From a practical standpoint, showing the raptors as plausibly feathered would have been nearly impossible in 1993. Jurassic Park pushed then-current CGI to its limits modeling life-like skin and scales. With the uncertainty about the evolutionary relationship and the effects limitations, it's no wonder Spielberg portrayed the dinosaurs in a more traditional fashion.
No, it's simply that at the time, the notion that theropods were feathered was not yet accepted in paleontological circles. As I've said, the science has advanced a great deal since that movie was made. Look at
Walking with Dinosaurs, which was made in 1999 and depicted dinosaurs as accurately as was possible at the time. Its theropods weren't feathered either. It's only in the past decade or less that the notion of feathered theropods has become widely accepted.
And of course most of the dinosaur effects in JP were done live with animatronics courtesy of Stan Winston, since the movie's effects were planned with the assumption that stop-motion would be used for the rest and Spielberg wanted to keep its use to a minimum. So the amount of CGI in the film tends to be overestimated. It was used only for full-length shots, shots of the dinosaurs running or jumping, and the like.
I wouldn't really know, but I would imagine there'd be some kind of effect passing from a vacuum into a cloud of dust and gas. Could it be dense enough to exert some kind of drag on the ship?
Real nebulae
are vacuum by our standards. The density of your typical nebula is lower than the density of the solar wind around the Earth. The dense, opaque nebulae featured in Trek and other mass-media SF are as imaginary as the dense, cluttered asteroid fields we so often see in movies and TV. (At least, so far as we know. I've had the thought that, given that there's evidence that brown dwarfs and rogue planets can form independently, it follows that there may well be atypically small clouds of nebular matter from which those things would condense. And due to their low overall mass, they'd condense rather slowly and thus could retain a density comparable to what we see in TV and movies for an astronomically significant length of time. In my TNG novel
The Buried Age, I used these conjectural "micronebulae" as a justification for the anomalously small, dense nebulae seen in Trek.)

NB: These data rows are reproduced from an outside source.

(* ===== verification/ProvStore.v ===== *)
(** * The tables a provisioning document is applied to

    Models [internal/store/sshkeys.go], [gitcreds.go], [webhooks.go],
    [secretvalues.go], [manifests.go], the registries, stacks, variables and secret
    files of [stacks.go], environments by name and the audit log of [models.go].
    Certificates, keyrings and volume sources are the tables of [Certs], [Keyrings],
    [VolSources]. *)
From S2P Require Import Prelude GoStd Timestamps Sans Keyrings Certs VolSources.
Local Open Scope string_scope.
Local Open Scope list_scope.
Local Open Scope daffa_scope.
Local Open Scope Z_scope.

(** ** Rows *)

Record SSHKeyRow := mkKey { hk_id : string; hk_name : string; hk_algo : string; hk_pub : string; hk_fp : string; hk_priv : string; hk_pass : string; hk_created : Z; hk_by : string }.
Record RegistryRow := mkReg { ry_id : string; ry_name : string; ry_url : string; ry_user : string; ry_pass : string; ry_created : Z }.
Record GitCredRow := mkCred { gr_id : string; gr_name : string; gr_kind : string; gr_user : string; gr_token : string; gr_sshkey : string; gr_hostkey : string; gr_created : Z; gr_by : string }.
Record SecretValue := mkSecret { sv_id : string; sv_name : string; sv_enc : string; sv_format : string; sv_length : Z; sv_created : Z; sv_by : string }.
(** [env_id] "" is NULL: the whole fleet. *)
Record WebhookRow := mkHook { wr_id : string; wr_name : string; wr_env : string; wr_secret : string; wr_lastat : option Z; wr_last : string; wr_created : Z; wr_by : string }.
Record StackRow := mkStack {
  sx_id : string; sx_env : string; sx_node : string; sx_name : string; sx_engine : string; sx_group : string; sx_kind : string; sx_url : string; sx_ref : string; sx_path : string; sx_cred : string;
  sx_inline : string; sx_hash : string; sx_commit : string; sx_at : option Z; sx_auto : bool; sx_webhook : string; sx_watch : string; sx_created : Z; sx_by : string }.
Record StackEnvRow := mkVar { se_key : string; se_enc : string; se_secret : bool }.
Record StackSecretRow := mkSecretFile { sc_name : string; sc_enc : string }.
Record EnvRow := mkEnv { en_id : string; en_name : string }.
Record NodeRow := mkNode { nd_id : string; nd_env : string; nd_key : string }.
(** A network as the daemon of a cluster keeps it. *)
Record NetRow := mkNet { nr_env : string; nr_id : string; nr_name : string; nr_driver : string; nr_attach : bool }.
Record AuditEntry := mkAudit { au_id : string; au_at : Z; au_user : string; au_label : string; au_env : string; au_action : string; au_target : string; au_outcome : string; au_detail : string }.
Record ApplyRow (Report : Type) := mkApply { ma_id : string; ma_name : string; ma_hash : string; ma_doc : string; ma_report : Report; ma_by : string; ma_at : Z; ma_dry : bool }.
Arguments mkApply {Report}. Arguments ma_id {Report}. Arguments ma_name {Report}. Arguments ma_hash {Report}. Arguments ma_doc {Report}. Arguments ma_report {Report}.
Arguments ma_by {Report}. Arguments ma_at {Report}. Arguments ma_dry {Report}.

Record PDB := mkPDB {
  p_hosts : list EnvRow; p_nodes : list NodeRow; p_keys : list SSHKeyRow; p_regs : list RegistryRow; p_creds : list GitCredRow; p_gens : list SecretValue; p_hooks : list WebhookRow;
  p_stacks : list StackRow; p_vars : gmap string (list StackEnvRow); p_files : gmap string (list StackSecretRow); p_nets : list NetRow;
  p_pki : CDB; p_rings : KDB; p_src : SDB; p_audit : list AuditEntry }.
Definition set_keys (db : PDB) (l : list SSHKeyRow) : PDB :=
  mkPDB (p_hosts db) (p_nodes db) l (p_regs db) (p_creds db) (p_gens db) (p_hooks db) (p_stacks db) (p_vars db) (p_files db) (p_nets db) (p_pki db) (p_rings db) (p_src db) (p_audit db).
Definition set_regs (db : PDB) (l : list RegistryRow) : PDB :=
  mkPDB (p_hosts db) (p_nodes db) (p_keys db) l (p_creds db) (p_gens db) (p_hooks db) (p_stacks db) (p_vars db) (p_files db) (p_nets db) (p_pki db) (p_rings db) (p_src db) (p_audit db).
Definition set_creds (db : PDB) (l : list GitCredRow) : PDB :=
  mkPDB (p_hosts db) (p_nodes db) (p_keys db) (p_regs db) l (p_gens db) (p_hooks db) (p_stacks db) (p_vars db) (p_files db) (p_nets db) (p_pki db) (p_rings db) (p_src db) (p_audit db).
Definition set_gens (db : PDB) (l : list SecretValue) : PDB :=
  mkPDB (p_hosts db) (p_nodes db) (p_keys db) (p_regs db) (p_creds db) l (p_hooks db) (p_stacks db) (p_vars db) (p_files db) (p_nets db) (p_pki db) (p_rings db) (p_src db) (p_audit db).
Definition set_hooks (db : PDB) (l : list WebhookRow) : PDB :=
  mkPDB (p_hosts db) (p_nodes db) (p_keys db) (p_regs db) (p_creds db) (p_gens db) l (p_stacks db) (p_vars db) (p_files db) (p_nets db) (p_pki db) (p_rings db) (p_src db) (p_audit db).
Definition set_stacks (db : PDB) (l : list StackRow) : PDB :=
  mkPDB (p_hosts db) (p_nodes db) (p_keys db) (p_regs db) (p_creds db) (p_gens db) (p_hooks db) l (p_vars db) (p_files db) (p_nets db) (p_pki db) (p_rings db) (p_src db) (p_audit db).
Definition set_vars (db : PDB) (m : gmap string (list StackEnvRow)) : PDB :=
  mkPDB (p_hosts db) (p_nodes db) (p_keys db) (p_regs db) (p_creds db) (p_gens db) (p_hooks db) (p_stacks db) m (p_files db) (p_nets db) (p_pki db) (p_rings db) (p_src db) (p_audit db).
Definition set_files (db : PDB) (m : gmap string (list StackSecretRow)) : PDB :=
  mkPDB (p_hosts db) (p_nodes db) (p_keys db) (p_regs db) (p_creds db) (p_gens db) (p_hooks db) (p_stacks db) (p_vars db) m (p_nets db) (p_pki db) (p_rings db) (p_src db) (p_audit db).
Definition set_nets (db : PDB) (l : list NetRow) : PDB :=
  mkPDB (p_hosts db) (p_nodes db) (p_keys db) (p_regs db) (p_creds db) (p_gens db) (p_hooks db) (p_stacks db) (p_vars db) (p_files db) l (p_pki db) (p_rings db) (p_src db) (p_audit db).
Definition set_pki (db : PDB) (c : CDB) : PDB :=
  mkPDB (p_hosts db) (p_nodes db) (p_keys db) (p_regs db) (p_creds db) (p_gens db) (p_hooks db) (p_stacks db) (p_vars db) (p_files db) (p_nets db) c (p_rings db) (p_src db) (p_audit db).
Definition set_kdb (db : PDB) (k : KDB) : PDB :=
  mkPDB (p_hosts db) (p_nodes db) (p_keys db) (p_regs db) (p_creds db) (p_gens db) (p_hooks db) (p_stacks db) (p_vars db) (p_files db) (p_nets db) (p_pki db) k (p_src db) (p_audit db).
Definition set_src (db : PDB) (s : SDB) : PDB :=
  mkPDB (p_hosts db) (p_nodes db) (p_keys db) (p_regs db) (p_creds db) (p_gens db) (p_hooks db) (p_stacks db) (p_vars db) (p_files db) (p_nets db) (p_pki db) (p_rings db) s (p_audit db).
Definition set_audit (db : PDB) (l : list AuditEntry) : PDB :=
  mkPDB (p_hosts db) (p_nodes db) (p_keys db) (p_regs db) (p_creds db) (p_gens db) (p_hooks db) (p_stacks db) (p_vars db) (p_files db) (p_nets db) (p_pki db) (p_rings db) (p_src db) l.

(** Lookup by a unique column, and an insert under a primary key and a unique
    column. *)
Definition taken {A} (f g : A -> string) (x : A) (l : list A) : bool := existsb (fun y => bool_decide (f y = f x) || bool_decide (g y = g x)) l.
Definition add_row {A} (f g : A -> string) (x : A) (l : list A) : res KErr (list A) := if taken f g x l then Err ErrDuplicate else Ok (l ++ [x]).
Definition drop_id {A} (f : A -> string) (id : string) (l : list A) : list A := List.filter (fun x => negb (bool_decide (f x = id))) l.
Definition by_name {A} (f : A -> string) (l : list A) : list A := ssort (fun a b => String.ltb (f a) (f b)) l.

(** ** Environments *)

Definition EnvironmentByName (db : PDB) (name : string) : res KErr EnvRow := by_id en_name name (p_hosts db).
Definition EnvironmentByID (db : PDB) (id : string) : res KErr EnvRow := by_id en_id id (p_hosts db).
(** [envName]: the name, or the id of an environment that is gone. *)
Definition envName (db : PDB) (id : string) : string := match EnvironmentByID db id with Ok e => en_name e | Err _ => id end.
Definition env_known (db : PDB) (env : string) : bool := existsb (fun e => bool_decide (en_id e = env)) (p_hosts db).

(** ** SSH keys *)

Definition CreateSSHKey (db : PDB) (k : SSHKeyRow) : res KErr PDB := let* l := add_row hk_id hk_name k (p_keys db) in Ok (set_keys db l).
Definition SSHKeyByID (db : PDB) (id : string) : res KErr SSHKeyRow := by_id hk_id id (p_keys db).
Definition SSHKeyByName (db : PDB) (name : string) : res KErr SSHKeyRow := by_id hk_name name (p_keys db).
Definition ListSSHKeys (db : PDB) : list SSHKeyRow := by_name hk_name (p_keys db).
Definition SSHKeyInUse (db : PDB) (id : string) : nat :=
  (count (fun n => bool_decide (nd_key n = id)) (p_nodes db) + count (fun c => bool_decide (gr_sshkey c = id)) (p_creds db))%nat.
Definition DeleteSSHKey (db : PDB) (id : string) : PDB := set_keys db (drop_id hk_id id (p_keys db)).

(** ** Registries *)

Definition CreateRegistry (db : PDB) (r : RegistryRow) : res KErr PDB := let* l := add_row ry_id ry_name r (p_regs db) in Ok (set_regs db l).
Definition ListRegistries (db : PDB) : list RegistryRow := by_name ry_name (p_regs db).
Definition RegistryByID (db : PDB) (id : string) : res KErr RegistryRow := by_id ry_id id (p_regs db).
Definition RegistryByName (db : PDB) (name : string) : res KErr RegistryRow := by_id ry_name name (p_regs db).
Definition DeleteRegistry (db : PDB) (id : string) : PDB := set_regs db (drop_id ry_id id (p_regs db)).

(** ** Git credentials *)

Definition GitToken : string := "token".
Definition GitSSH : string := "ssh".
Definition CreateGitCredential (db : PDB) (c : GitCredRow) : res KErr PDB := let* l := add_row gr_id gr_name c (p_creds db) in Ok (set_creds db l).
Definition GitCredentialByID (db : PDB) (id : string) : res KErr GitCredRow := by_id gr_id id (p_creds db).
Definition GitCredentialByName (db : PDB) (name : string) : res KErr GitCredRow := by_id gr_name name (p_creds db).
Definition ListGitCredentials (db : PDB) : list GitCredRow := by_name gr_name (p_creds db).
Definition GitCredentialInUse (db : PDB) (id : string) : nat :=
  (count (fun s => bool_decide (sx_cred s = id)) (p_stacks db) + count (fun v => bool_decide (vs_cred v = id)) (sources (p_src db)))%nat.
(** Stacks and volume sources refer to it: the foreign keys refuse. *)
Definition DeleteGitCredential (db : PDB) (id : string) : res KErr PDB :=
  if existsb (fun c => bool_decide (gr_id c = id)) (p_creds db) && (0 <? GitCredentialInUse db id)%nat then Err ErrForeignKey
  else Ok (set_creds db (drop_id gr_id id (p_creds db))).

(** ** Generated secrets *)

Definition CreateSecretValue (db : PDB) (v : SecretValue) : res KErr PDB := let* l := add_row sv_id sv_name v (p_gens db) in Ok (set_gens db l).
Definition SecretValueByName (db : PDB) (name : string) : res KErr SecretValue := by_id sv_name name (p_gens db).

I've always looked at the Genesis Effect as being akin to a transporter. Changing barren rock to fertile soil would be simple with such a machine but showing the technology's full capabilities would have given the characters godlike powers.

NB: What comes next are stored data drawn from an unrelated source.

(* ===== verification/Provision.v ===== *)
(** * Plan and apply of a provisioning document: one resource at a time

    Models the per-kind ensures of [internal/api/manifest.go] over the tables of
    [ProvStore]. A run is a state: the tables, the memo of cluster names, the
    generated values seen so far, the report, the goroutines started. Every call
    to the store or to a daemon takes its fate from [rn_faults]: a call that
    fails changes nothing and returns an error that is not [ErrNotFound]. Keys,
    certificates and random bytes are drawn from parameters; every draw and every
    id has a number of its own ([rn_tick]). *)
From S2P Require Import Prelude GoStd Paths Timestamps Sans Manifest Keyrings Passwords Volumes Mirror Certs CertDeliveries VolSources Caps ProvStore.
Local Open Scope string_scope.
Local Open Scope list_scope.
Local Open Scope daffa_scope.
Local Open Scope Z_scope.

(** ** The report *)

Inductive Verdict := InSync | Create | Update | Unfilled | Blocked | Drifted.
#[export] Instance Verdict_eq_dec : EqDecision Verdict.
Proof. solve_decision. Defined.
Inductive Detail :=
| NoDetail | NoSuchCluster (c : string) | KeyAlgoDiffers (a : string) | KeyFailed | RegistryDiffers | NoValueSource | NeedsValueFor (v : string) | NotARegistry (url : string)
| CredentialDiffers | NoSuchKey (n : string) | ClusterNotConnected | NoDaemon | NetworkDiffers (driver : string) (attachable : bool) | NetworkFailed
| CAAlgoDiffers (a : string) | CADiffers (subject : string) | CAFailed | SANsRefused (e : SANErr) | UsagesRefused | CertificateFor (sans : list string) | CertificateUsages (u : string)
| CertificateAlgo (a : string) | OtherCA | NoSuchCA (n : string) | CAWithoutKey (n : string) | LeafFailed | GeneratedDiffers (f : string) (l : Z) | NoSuchCertificate (n : string)
| BadMountPath | ManyDeliveries (n : nat) | SetCompletes | SecondTraefik | FleetWritesVolume | NoSuchKeyring (n : string) | PlacementDiffers | WebhookExists (where_ : string)
| NoSuchWebhook (n : string) | WebhookOfAnother (n : string) | NoSuchCredential (n : string) | StandaloneHost | NeedsNode | EngineDiffers (e : string) | GitStack | NoSuchStack (n : string)
| OwnedName (e : SrcErr) | StoreTrouble.
Record ResView := mkRes { rv_kind : Kind; rv_name : string; rv_cluster : string; rv_verdict : Verdict; rv_detail : Detail; rv_id : string }.
Inductive SlotKind := SlotEnv | SlotFile.
Record UnfilledView := mkUnfilled { uf_kind : SlotKind; uf_stack : string; uf_cluster : string; uf_name : string }.
Record Summary := mkSummary { sm_create : nat; sm_update : nat; sm_insync : nat; sm_drifted : nat; sm_blocked : nat; sm_unfilled : nat }.
Definition no_summary : Summary := mkSummary 0 0 0 0 0 0.
Definition counted (v : Verdict) (s : Summary) : Summary :=
  match v with
  | Create => mkSummary (S (sm_create s)) (sm_update s) (sm_insync s) (sm_drifted s) (sm_blocked s) (sm_unfilled s)
  | Update => mkSummary (sm_create s) (S (sm_update s)) (sm_insync s) (sm_drifted s) (sm_blocked s) (sm_unfilled s)
  | InSync => mkSummary (sm_create s) (sm_update s) (S (sm_insync s)) (sm_drifted s) (sm_blocked s) (sm_unfilled s)
  | Drifted => mkSummary (sm_create s) (sm_update s) (sm_insync s) (S (sm_drifted s)) (sm_blocked s) (sm_unfilled s)
  | Blocked => mkSummary (sm_create s) (sm_update s) (sm_insync s) (sm_drifted s) (S (sm_blocked s)) (sm_unfilled s)
  | Unfilled => mkSummary (sm_create s) (sm_update s) (sm_insync s) (sm_drifted s) (sm_blocked s) (S (sm_unfilled s))
  end.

I've had the same thought, that Genesis is an extension of transporters and replicators, but where it falls apart is the sheer scale of it. It would take a vast amount of power and probably a very large device to make it happen. I read the novelization of TWOK before I saw the movie, and I imagined the Genesis torpedo as a massive missile. When I went to the movie and saw that it was this skinny little 5-foot-long gizmo, I scoffed at the idea that something so tiny could transform an entire planet, let alone create one.